-- GIVEN INFORMATION follows --

Lemma total_insert bal x v : total (<[x := v]> bal) = total bal - default 0 (bal !! x) + v.
Proof.
  unfold total. destruct (bal !! x) as [o|] eqn:E; cbn.
  - rewrite <-insert_delete_eq, map_fold_insert_L by (apply lookup_delete_eq || (intros; lia)).
    rewrite (map_fold_delete_L _ _ x o bal) by (done || (intros; lia)). lia.
  - rewrite map_fold_insert_L by (done || (intros; lia)). lia.
Qed.

Lemma total_singleton x v : total {[x := v]} = v.
Proof. unfold total. rewrite map_fold_singleton. lia. Qed.

Lemma total_nonneg bal : map_Forall (fun _ v => 0 <= v) bal -> 0 <= total bal.
Proof.
  unfold total. apply (map_fold_weak_ind (fun r m => map_Forall (fun _ v => 0 <= v) m -> 0 <= r)); [done|].
  intros x v m r Hm IH Hall. apply map_Forall_insert in Hall as [? ?]; [|done]. specialize (IH ltac:(done)). lia.
Qed.

Lemma total_bound bal x : map_Forall (fun _ v => 0 <= v) bal -> 0 <= default 0 (bal !! x) <= total bal.
Proof.
  intros Hn. destruct (bal !! x) as [v|] eqn:E; cbn; [|pose proof (total_nonneg _ Hn); lia].
  pose proof (total_nonneg (delete x bal) (map_Forall_delete _ _ _ Hn)) as Hd.
  pose proof (total_insert (delete x bal) x v) as Hi.
  rewrite insert_delete_id, lookup_delete_eq in Hi by done. cbn in Hi. specialize (Hn _ _ E). cbn in Hn. lia.
Qed.

Section TokenFacts.
Context `{RuntimeDeps} `{CollectionCodec} `{!TokenCodec}.

(** The store holds the balances [bal] and the supply [supply]. *)
Record token_rep (st : Store) (bal : gmap AccountId Z) (supply : option Z) : Prop := {
  rep_balances : forall x k, Map.make_key Token.balances x = Ok k ->
                 read (V := U128) st k = Ok (bal !! x : option Z);
  rep_supply : forall k, Map.make_key Token.total_supply_item tt = Ok k ->
               read (V := U128) st k = Ok supply }.

Definition conserved (st : Store) : Prop := exists bal supply q,
  token_rep st bal supply /\ total bal = default 0 supply + q * 2 ^ 128.

Lemma token_rep_proper st st' bal supply : store_eq st st' -> token_rep st bal supply -> token_rep st' bal supply.
Proof. intros Hs [Hb1 Hs1]. split; intros; rewrite <-(read_proper st st') by done; auto. Qed.

Lemma conserved_proper st st' : store_eq st st' -> conserved st -> conserved st'.
Proof.
  intros Hs (bal & supply & q & Hr & Ht). exists bal, supply, q. split; [|done].
  by eapply token_rep_proper.
Qed.

Lemma rep_set_balance st bal supply x (v : Z) k b :
  token_rep st bal supply -> Map.make_key Token.balances x = Ok k -> encode_value (A := U128) v = Ok b ->
  token_rep (upd st k (Some b)) (<[x := v]> bal) supply.
Proof.
  intros [Hb1 Hs1] Hk Hb. split.
  - intros y k' Hk'. destruct (decide (y = x)) as [->|Hne].
    + assert (k' = k) as -> by congruence. rewrite lookup_insert_eq. by apply (read_upd (V := U128)).
    + rewrite lookup_insert_ne by done. rewrite read_upd_ne; [by apply Hb1|]. intros ->. by eapply Hne, make_key_inj.
  - intros k' Hk'. rewrite read_upd_ne; [by apply Hs1|]. intros ->.
    unfold Map.make_key in Hk, Hk'. repeat case_match; simplify_eq.
Qed.

Lemma rep_set_supply st bal supply (v : Z) k b :
  token_rep st bal supply -> Map.make_key Token.total_supply_item tt = Ok k ->
  encode_value (A := U128) v = Ok b -> token_rep (upd st k (Some b)) bal (Some v).
Proof.
  intros [Hb1 Hs1] Hk Hb. split.
  - intros y k' Hk'. rewrite read_upd_ne; [by apply Hb1|]. intros ->.
    unfold Map.make_key in Hk, Hk'. repeat case_match; simplify_eq.
  - intros k' Hk'. assert (k' = k) as -> by congruence. by apply (read_upd (V := U128)).
Qed.

Lemma token_rep_empty : token_rep (fun _ => Ok None) ∅ None.
Proof. by split. Qed.

Lemma rep_set_manager st bal supply k v :
  token_rep st bal supply -> Map.make_key Token.supply_manager tt = Ok k ->
  token_rep (upd st k v) bal supply.
Proof.
  intros [Hb1 Hs1] Hk. split; intros; rewrite read_upd_ne; auto; intros ->;
    unfold Map.make_key in *; repeat case_match; simplify_eq.
Qed.

Lemma wrap128_eq z : exists q, wrap128 z = z + q * 2 ^ 128.
Proof.
  exists (- (z / 2 ^ 128)). unfold wrap128, wrapping. pose proof (Z.div_mod z (2 ^ 128)). lia.
Qed.

Context (a : AccountId).

Abbreviation keeps p := (fun st => wp a conserved p (fun r st' => is_ok r = true -> conserved st') st).

Lemma transfer_conserved msg env st :
  whoami env = a -> conserved st -> keeps (Token.transfer msg env) st.
Proof.
  intros Hwho (bal & supply & q & Hrep & Htot). unfold Token.transfer.
  apply wp_try, wp_update; [done | done |]. intros k1 o1 x1 b1 Hk1 Ho1 Hx1 Hb1.
  rewrite (rep_balances _ _ _ Hrep _ _ Hk1) in Ho1. injection Ho1 as <-.
  pose proof (rep_set_balance _ _ _ _ _ _ _ Hrep Hk1 Hb1) as Hrep1.
  apply wp_try, wp_update; [done | done |]. intros k2 o2 x2 b2 Hk2 Ho2 Hx2 Hb2.
  rewrite (rep_balances _ _ _ Hrep1 _ _ Hk2) in Ho2. injection Ho2 as <-.
  pose proof (rep_set_balance _ _ _ _ _ _ _ Hrep1 Hk2 Hb2) as Hrep2.
  cbn. intros _. injection Hx2 as <-.
  destruct (wrap128_eq (default 0 (<[sender env := (x1 : Z)]> bal !! transfer_to msg) + transfer_amount msg))
    as [q2 Hq2].
  unfold u128_checked_sub, checked_sub in Hx1. destruct (_ <? _); cbn in Hx1; [done|].
  injection Hx1 as <-.
  eexists _, supply, (q + q2). split; [exact Hrep2|].
  rewrite !total_insert. unfold u128_add. rewrite Hq2. lia.
Qed.

Lemma mint_unchecked_conserved r amount env st :
  whoami env = a -> conserved st -> keeps (Token.mint_unchecked r amount env) st.
Proof.
  intros Hwho (bal & supply & q & Hrep & Htot). unfold Token.mint_unchecked.
  apply wp_try, wp_update; [done | done |]. intros k1 o1 x1 b1 Hk1 Ho1 Hx1 Hb1.
  rewrite (rep_balances _ _ _ Hrep _ _ Hk1) in Ho1. injection Ho1 as <-.
  pose proof (rep_set_balance _ _ _ _ _ _ _ Hrep Hk1 Hb1) as Hrep1.
  apply wp_try, wp_update; [done | done |]. intros k2 o2 x2 b2 Hk2 Ho2 Hx2 Hb2.
  rewrite (rep_supply _ _ _ Hrep1 _ Hk2) in Ho2. injection Ho2 as <-.
  pose proof (rep_set_supply _ _ _ _ _ _ Hrep1 Hk2 Hb2) as Hrep2.
  cbn. intros _. injection Hx1 as <-. injection Hx2 as <-. unfold u128_add in *.
  destruct (wrap128_eq (default 0 (bal !! r) + amount)) as [q1 Hq1].
  destruct (wrap128_eq (default 0 supply + amount)) as [q2 Hq2].
  eexists _, _, (q + q1 - q2). split; [exact Hrep2|].
  cbn. rewrite total_insert, Hq1, Hq2. lia.
Qed.

Lemma burn_unchecked_conserved r amount env st :
  whoami env = a -> conserved st -> keeps (Token.burn_unchecked r amount env) st.
Proof.
  intros Hwho (bal & supply & q & Hrep & Htot). unfold Token.burn_unchecked.
  apply wp_try, wp_update; [done | done |]. intros k1 o1 x1 b1 Hk1 Ho1 Hx1 Hb1.
  rewrite (rep_balances _ _ _ Hrep _ _ Hk1) in Ho1. injection Ho1 as <-.
  pose proof (rep_set_balance _ _ _ _ _ _ _ Hrep Hk1 Hb1) as Hrep1.
  apply wp_try, wp_update; [done | done |]. intros k2 o2 x2 b2 Hk2 Ho2 Hx2 Hb2.
  rewrite (rep_supply _ _ _ Hrep1 _ Hk2) in Ho2. injection Ho2 as <-.
  pose proof (rep_set_supply _ _ _ _ _ _ Hrep1 Hk2 Hb2) as Hrep2.
  cbn. intros _. unfold u128_checked_sub, checked_sub in Hx1, Hx2.
  destruct (_ <? _); cbn in Hx1; [done|]. destruct (_ <? _) in Hx2; cbn in Hx2; [done|].
  injection Hx1 as <-. injection Hx2 as <-.
  eexists _, _, q. split; [exact Hrep2|]. cbn. rewrite total_insert. lia.
Qed.

(** An arm keeps an invariant when its method does, on every message it can
    have decoded. *)
Lemma exec_arm_keeps {Msg} `{Borsh Msg} (I : Store -> Prop)
    (method : Msg -> EnvView -> EnvProg (SdkResult unit)) env req st :
  (forall msg, InvokeRequest.get req = Ok msg ->
     wp a I (method msg env) (fun r st' => is_ok r = true -> I st') st) ->
  wp a I (exec_arm false method env req) (fun r st' => is_ok r = true -> I st') st.
Proof.
  intros Hm. unfold exec_arm. destruct (InvokeRequest.get req) as [msg|e]; cbn; [|done].
  case_match; cbn; [done|]. apply wp_try. eapply wp_mono; [|by apply Hm].
  intros [[]|e] st'; cbn; auto.
Qed.

(** The manager check of [mint] and [burn] only reads. *)
Lemma wp_managed (I : Store -> Prop) (p : EnvProg (SdkResult unit)) env st :
  whoami env = a ->
  (forall k, Map.make_key Token.supply_manager tt = Ok k ->
     read st k = Ok (Some (Some (sender env))) ->
     wp a I p (fun r st' => is_ok r = true -> I st') st) ->
  wp a I (let? manager := lift_query (Item.get Token.supply_manager env) in
          if bool_decide (manager ≠ Some (sender env)) then mret (Err ERR_UNAUTHORIZED) else p)
    (fun r st' => is_ok r = true -> I st') st.
Proof.
  intros Hwho Hp. apply wp_try, wp_lift_try, wp_may_get; [done | done |].
  intros k o Hk Ho. destruct o as [manager|]; cbn; [|done].
  case_bool_decide as Hm; cbn; [done|]. subst manager. by eapply Hp.
Qed.

Lemma token_keeps_conserved : keeps_invariant a Token.code conserved.
Proof.
  intros env req st Hwho Hst. cbn [Token.code code_execute dispatch].
  repeat case_match; [..|done]; apply exec_arm_keeps; intros msg _.
  - apply wp_managed; [done|]. intros. by apply mint_unchecked_conserved.
  - apply wp_managed; [done|]. intros. by apply burn_unchecked_conserved.
  - by apply transfer_conserved.
Qed.

(** ** A token without a supply manager *)

(** Nobody manages the supply, which is [s0] and exactly the sum of the
    balances. *)
Record fixed_supply_rep (s0 : Z) (st : Store) (bal : gmap AccountId Z) : Prop := {
  fs_rep : token_rep st bal (Some s0);
  fs_manager : forall k, Map.make_key Token.supply_manager tt = Ok k ->
               read (V := option AccountId) st k = Ok (Some None);
  fs_total : total bal = s0;
  fs_range : is_u128 s0;
  fs_nonneg : map_Forall (fun _ v => 0 <= v) bal }.

Definition fixed_supply (s0 : Z) (st : Store) : Prop := exists bal, fixed_supply_rep s0 st bal.

Lemma fixed_supply_proper s0 st st' : store_eq st st' -> fixed_supply s0 st -> fixed_supply s0 st'.
Proof.
  intros Hs (bal & [Hrep Hm Ht Hr Hn]). exists bal. split; try done; [by eapply token_rep_proper|].
  intros. rewrite <-(read_proper st st') by done. auto.
Qed.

-- GIVEN INFORMATION concluded --

◆ EXERCISE AIM ◆
The answer should be one number, the count of lines in this material that include the word "Context".

◆ SOLUTION TO THIS PROBLEM ◆
2